In 2016, Bales was named Oklahoma’s Ag in the Classroom Teacher of the Year. She was one of eight teachers to receive the National Excellence in Teaching About Agriculture Award for 2017.
“We just talk every day that when you get up in the morning and put on your clothes, you need to think of farmers. Our clothes are from cotton. When you eat, you need to think of farmers because where did that food come from? It doesn’t matter where you live, you are utilizing agriculture, and even living in a rural place, students still sometimes forget that,” Bales said.
The current Oklahoma Ag in the Classroom Teacher of the Year, Debra Deskin, was raised on a farm with cattle and horses in Luther but is surrounded by city kids every day. She said they are constantly asking for their next ag lesson. Deskin teaches gifted and talented enrichment classes at two elementary schools in Edmond Public Schools.

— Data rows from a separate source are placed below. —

(** * The PDF processor Lambda ([amplify/functions/pdf-processor/handler.py])

    A shallow embedding of the two functions of the handler module,
    [extract_patient_data_with_claude_pdf_support] (the Extractor) and
    [handler] (the Request Adapter), and the properties the specification
    states about them.

    Conventions of the embedding.
    - A Python [str] is the list of its code points, a [bytes] object the list
      of its bytes; JSON-like Python values are the inductive [pyval].
    - Python exceptions are values of [exn]; code that may raise and that
      talks to Bedrock lives in the monad [M], whose state is the log of the
      [converse] calls issued so far.  [try ... except] is [try_except].
    - What the Python standard library computes and the source only calls
      ([str.lower], [base64.b64decode], [json.loads], [json.dumps]) is the
      interface [PyRuntime]; the theorems hold for every implementation of it.
      [RefRuntime] is a small implementation used to run the model on concrete
      inputs.
    - [print] writes to a standard output that encodes UTF-8 strictly: it
      raises [UnicodeEncodeError] on a text that holds a lone surrogate, and
      only on such a text.  The [print] calls of the Extractor whose text
      quotes a Bedrock response, a value parsed from it or an exception
      message are part of the model ([py_print]).  Its other [print] calls
      write fixed texts, numbers, the [repr] of a value (which escapes
      surrogates) or text decoded from UTF-8 (which has none); they cannot
      raise and are left out, and so are those of the handler (see
      [handler]).
    - [boto3.client(...)], which only builds the client object, succeeds. *)

From Stdlib Require Import List ZArith NArith Bool Lia.
From Stdlib.Strings Require Import Byte.
Import ListNotations.

Set Implicit Arguments.
(** * ZeroStep: WebDriver-style commands over a CDP session

    A shallow embedding of [packages/playwright/src/cdp.ts] and of the
    page-action helpers that sit next to it.  Every exported function of
    the source is an [async] function that talks to the host automation
    framework; here it becomes a computation in a state-and-exception
    monad over a [World] that holds the module-level session cache, the
    sessions the host keeps attached, and the trace of host calls issued
    so far.  What the host and the browser answer is not decided by this
    code: it is taken through the [Host] and [Builtins] interfaces, and
    every theorem holds for all their implementations. *)

From Stdlib Require Import Floats Ascii.
From stdpp Require Import gmap strings list.

Set Warnings "-register-all".
Local Open Scope string_scope.
Local Open Scope list_scope.

(** ** JavaScript values *)

(** A JS [number] is an IEEE 754 binary64 value.  A JS string is a
    sequence of UTF-16 code units, compared unit by unit by [===] and
    indexed unit by unit by [s[i]] and [s.length]; [string] stands for
    it, one [ascii] for each code unit. *)
Definition number := float.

Deskin said she hasn’t converted every teacher in her schools to Ag in the Classroom yet, but she believes agriculture is relevant for all Oklahoma teachers.
“They see the kids are excited, but a lot of them still don’t know about the curriculum,” Deskin said. “I think the other teachers are a little intimidated about the whole concept of teaching agriculture if they don’t have that background. But the kids love it. My students are going home telling their parents, and parents are telling me they’re learning a lot, too.”
Ag in the Classroom lessons are available for all subject areas in grades pre-K through 12. Lessons and online resources, along with the contact information to schedule a workshop, can be found at www.agclassroom.org/ok.